Menurut Jatam, 73 persen daratan Kaltim telah dikaveling untuk kepentingan industri ekstraktif. Kawasan itu merupakan sumber air, kawasan perbukitan, rawa, sungai, hingga hutan.
bontangpost.id – Galian bekas tambang batu bara yang menimbulkan lubang jadi persoalan serius di tengah rencana pemindahan ibu kota negara ke Kaltim. Berdasarkan data Wahana Lingkungan Hidup (Walhi), terdapat 109 lubang tambang di Kecamatan Sepaku, Penajam Paser Utara (PPU), hingga Kecamatan Samboja dan Muara Jawa, Kutai Kartanegara (Kukar). Kecamatan Sepaku dan Samboja merupakan kawasan inti pusat pemerintahan IKN baru.

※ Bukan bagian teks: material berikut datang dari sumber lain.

(** A new [Obfuscator] rotates its key once, 90 days after it was made,
    and never again: [rotateKey] does not start a new timer. *)
Theorem obfuscator_rotates_once (t : Z) (fuel : nat) :
  (4 <= fuel)%nat ->
  rotations (advance fuel t create) = (if (90 * day <=? t)%Z then [(90 * day)%Z] else []).
Proof.
  intros Hf.
  rewrite (chain_fires fuel create 0 maxDelay (AChain (90 * day - maxDelay)) (90 * day)%Z t);
    [reflexivity|reflexivity| |].
  - right. exists (90 * day - maxDelay)%Z. unfold day, maxDelay, maxTotalDelay. split; [reflexivity|lia].
  - unfold day, maxDelay. lia.
Qed.

End TimerProps.

Module QueueProps.
Import QueueFacts DrainFacts.

Section Props.
Context {St J : Type} (r : ProcessQueue.runner St J).


End Props.
End QueueProps.

Module DrainProps.
Import QueueFacts DrainFacts.

(** When the job a drain loop is suspended on and every queued job
    complete (no synchronous throw, no rejection, in the job's function
    or its callback), the loop runs every queued job once, oldest first,
    and stops with an empty queue and [isExecuting] false. *)
Theorem drain_runs_all_in_order (p : ProcessQueue.t job) (log : list jevent) (j0 : job)
  (js : list job) (fuel : nat) :
  Queue.wf (ProcessQueue.queue p) -> Queue.contents (ProcessQueue.queue p) = map Some js ->
  job_fails j0 = false -> Forall (fun j => job_fails j = false) js -> 2 * length js + 2 < fuel ->
  exists p', ProcessQueue.drain job_runner fuel (ProcessQueue.AfterItem j0) p log = (p', (log ++ ran js)%list) /\
    ProcessQueue.isExecuting p' = false /\ Queue.contents (ProcessQueue.queue p') = [].
Proof.
  intros Hwf Hc Hj0 Hok Hf.
  destruct fuel as [|[|f]]; [lia|lia|].
  destruct (drain_after_ok j0 f p log Hj0) as (f1 & Hf1 & Hd0). rewrite Hd0.
  destruct (drain_top_app js f1 (ProcessQueue.queue p) log [] Hwf
              ltac:(rewrite app_nil_r; exact Hc) Hok ltac:(lia))
    as (q' & f' & _ & Hc' & _ & _ & _ & Hd).
  rewrite Hd, (drain_top_empty job_runner q' _ f' Hc').
  eexists. split; [reflexivity|]. split; [reflexivity|exact Hc'].
Qed.

End DrainProps.

Module EmitterFacts.
Import Emitter.

Section Facts.
Context {St : Type}.

Lemma own_set_own_eq (t : table St) ev hs hs0 :
  own t ev = Some hs0 -> own (set_own t ev hs) ev = Some hs.
Proof.
  induction t as [|[k v] r IH]; simpl; [discriminate|].
  destruct (String.eqb_spec k ev) as [->|Hne]; simpl.
  - rewrite String.eqb_refl. reflexivity.
  - intros H. destruct (String.eqb_spec k ev); [contradiction|]. auto.
Qed.

Lemma own_set_own_ne (t : table St) ev ev2 hs :
  ev2 <> ev -> own (set_own t ev hs) ev2 = own t ev2.
Proof.
  intros Hne. induction t as [|[k v] r IH]; simpl; [reflexivity|].
  destruct (String.eqb_spec k ev) as [->|Hk]; simpl.
  - destruct (String.eqb_spec ev ev2); [congruence|]. exact IH.
  - destruct (String.eqb k ev2); [reflexivity|exact IH].
Qed.

Lemma own_app_new (t : table St) ev ev2 hs :
  own t ev = None ->
  own (t ++ [(ev, hs)])%list ev2 = if String.eqb ev ev2 then Some hs else own t ev2.
Proof.
  induction t as [|[k v] r IH]; simpl; intros H.
  - destruct (String.eqb ev ev2); reflexivity.
  - destruct (String.eqb_spec k ev); [discriminate|].
    destruct (String.eqb_spec k ev2) as [->|]; [|auto].
    destruct (String.eqb_spec ev ev2); [congruence|reflexivity].
Qed.

Lemma call_listeners_ok (ls : list (St -> St * bool)) (s : St) :
  Forall (fun l => forall s, snd (l s) = false) ls -> snd (call_listeners ls s) = false.
Proof.
  revert s. induction ls as [|l r IH]; intros s Hall; simpl; [reflexivity|].
  inversion Hall as [|? ? Hl Hr]; subst.
  specialize (Hl s). destruct (l s) as [s' []]; simpl in Hl; [discriminate|]. auto.
Qed.

End Facts.
End EmitterFacts.

Module EmitterProps.
Import Emitter EmitterFacts.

Berkaca yang terjadi di Samarinda, lubang tambang memicu bencana banjir ketika hujan turun. Persoalan ini berlangsung bertahun-tahun namun belum terlihat tanda-tanda bisa diatasi sampai saat ini. Akademisi pun mempertanyakan komitmen pemerintah pusat dalam menangani lubang tambang saat ibu kota negara dipindah ke Kaltim.

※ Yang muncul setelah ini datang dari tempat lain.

(** The promises [bootstrap] makes for the events it awaits: what is
    sent are [sub] packets for awaited events. *)
Lemma map_each_event_promises (events : list string) (timeout : option Z)
    (s : Client.t) (c : nat) :
  Client.connection s = Some c →
  ∃ s1 subs ps,
    map_each events (λ identifier,
      Client.on_manager Client.EventHandlers
        (HandlerManager.makePromise identifier timeout)) s
    = (s1, subs, Normal ps)
    ∧ Client.connection s1 = Some c
    ∧ Client.composites s1 = Client.composites s
    ∧ length ps = length events
    ∧ Forall (λ e, ∃ identifier,
                identifier ∈ events
                ∧ e = Client.Sent c (RotondeConnection.sendSubscribe identifier)) subs.
Proof.
  revert s. induction events as [|identifier events IH]; intros s Hc.
  - exists s, [], []. by repeat split.
  - cbn [map_each].
    pose proof (on_manager_explicit Client.EventHandlers
                  (HandlerManager.makePromise identifier timeout) s) as Hon.
    rewrite makePromise_explicit in Hon. cbn [fst snd] in Hon. rewrite Hc in Hon.
    match type of Hon with
    | _ = (?s1, ?log1, _) =>
        destruct (IH s1) as (s2 & subs & ps & Hrest & Hc2 & Hcomp & Hlen & Hsubs);
          [done|]; set (first := log1) in *
    end.
    rewrite (bind_normal _ _ _ _ _ _ Hon).
    rewrite (bind_normal _ _ _ _ _ _ Hrest).
    eexists s2, (first ++ subs ++ []), _.
    split; [reflexivity|]. split; [done|]. split; [done|].
    split; [simpl; by rewrite Hlen|].
    rewrite app_nil_r. apply Forall_app. split.
    + unfold first.
      destruct (HandlerManager.get (Client.manager_of s Client.EventHandlers) identifier),
        (Client.truthy (Client.isConnected s)); simpl; try by constructor.
      constructor; [|constructor]. exists identifier. split; [by left|done].
    + eapply Forall_impl; [done|]. intros e (identifier' & Hin & ->).
      exists identifier'. split; [by right|done].
Qed.
(** The numbers stored in tensors.  The layers only multiply, test against
    zero and convert between dtypes, so the development is parametric in the
    carrier and its arithmetic; [cast d] is the conversion of a value to dtype
    [d], rounding included. *)
Class Scalar (V : Type) : Type := {
  zero : V;
  one : V;
  mul : V -> V -> V;
  nonzero : V -> bool;
  cast : dtype -> V -> V;
  nonzero_one : nonzero one = true;
  nonzero_zero : nonzero zero = false;
  cast_one : forall d, cast d one = one;
  cast_zero : forall d, cast d zero = zero;
  nonzero_cast_double : forall v, nonzero (cast DFloat64 v) = nonzero v
}.

(** Integers are a carrier: [bool] and [uint8] conversions are the usual
    ones, the wider dtypes hold the integer as it is. *)
Definition Z_cast (d : dtype) (v : Z) : Z :=
  match d with
  | DBool => if (v =? 0)%Z then 0%Z else 1%Z
  | DUInt8 => (v mod 256)%Z
  | _ => v
  end.

#[export] Instance Z_Scalar : Scalar Z := {|
  zero := 0%Z;
  one := 1%Z;
  mul := Z.mul;
  nonzero := fun v => negb (v =? 0)%Z;
  cast := Z_cast;
  nonzero_one := eq_refl;
  nonzero_zero := eq_refl;
  cast_one := fun d =>
    match d as d0 return Z_cast d0 1%Z = 1%Z with
    | DBool | DUInt8 | DInt32 | DInt64 | DFloat16 | DFloat32 | DFloat64 => eq_refl
    end;
  cast_zero := fun d =>
    match d as d0 return Z_cast d0 0%Z = 0%Z with
    | DBool | DUInt8 | DInt32 | DInt64 | DFloat16 | DFloat32 | DFloat64 => eq_refl
    end;
  nonzero_cast_double := fun v => eq_refl
|}.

“Bagaimana penanganannya ke depan? Jangan sampai tambang ini memunculkan masalah baru,” tutur Dekan Fakultas Syariah IAIN Samarinda Bambang Iswanto, dalam seminar nasional “Wawasan Kebangsaan dan Pengembangan Daerah Menyambut IKN”, belum lama ini.

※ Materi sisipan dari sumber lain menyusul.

(** * Reachy recognizer: the coordination core

    A shallow embedding of the cooperating components of the repository
    and the properties checked about them:

    - [Events]: [src/events/event_system.py], the debouncing tracker
      ([EventManager.process_recognition_results]), its callbacks,
      history, statistics and reset;
    - [Behaviors]: [src/behaviors/behavior_module.py], the priority
      scheduler ([BehaviorManager.execute_behavior]), the worker thread
      and the predefined behaviors;
    - [Coordination]: [src/coordination/greeting_coordinator.py], the
      greeting coordinator ([GreetingCoordinator]);
    - [Idle]: [src/behaviors/idle_manager.py], the idle manager
      ([IdleManager]).

    Python [int] is [Z]; Python [float] is [Q] (comparisons, sums,
    differences, a division and rounding to two places are taken);
    [str] is [string]; the insertion-ordered [dict] of tracked persons is
    an association list kept in insertion order; a [set] of names is a
    [gset string]. *)

From stdpp Require Import gmap strings list sorting.
From Stdlib Require Import QArith Qround ZArith.

Open Scope Z_scope.

(* ===================================================================== *)
(** ** Event system *)
(* ===================================================================== *)

Module Events.

(** [class EventType(Enum)] *)
Inductive EventType : Set :=
  | PERSON_RECOGNIZED
  | PERSON_UNKNOWN
  | PERSON_DEPARTED
  | NO_FACES.

#[global] Instance EventType_eq_dec : EqDecision EventType.
Proof. solve_decision. Defined.

(** A bounding box [(top, right, bottom, left)]. *)
Definition BBox : Type := (Z * Z * Z * Z)%type.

Bambang mengungkapkan, lumrah ditemui, lubang bekas tambang banyak ditinggalkan menganga oleh para pengusaha tambang. Sehingga menimbulkan masalah lingkungan. Salah satunya, banjir. Dia berharap, perhatian pemerintah tak hanya lubang tambang di kawasan IKN. Tetapi mencakup daerah lainnya di Kaltim.
Menteri Pekerjaan Umum dan Perumahan Rakyat (PUPR) Basuki Hadimoeljono yang hadir secara virtual menanggapi pembahasan itu, Menurut dia, bicara banjir Samarinda, bukan karena luapan sungai. Akan tetapi, sepengetahuannya disebabkan drainase yang tidak ditata dengan baik.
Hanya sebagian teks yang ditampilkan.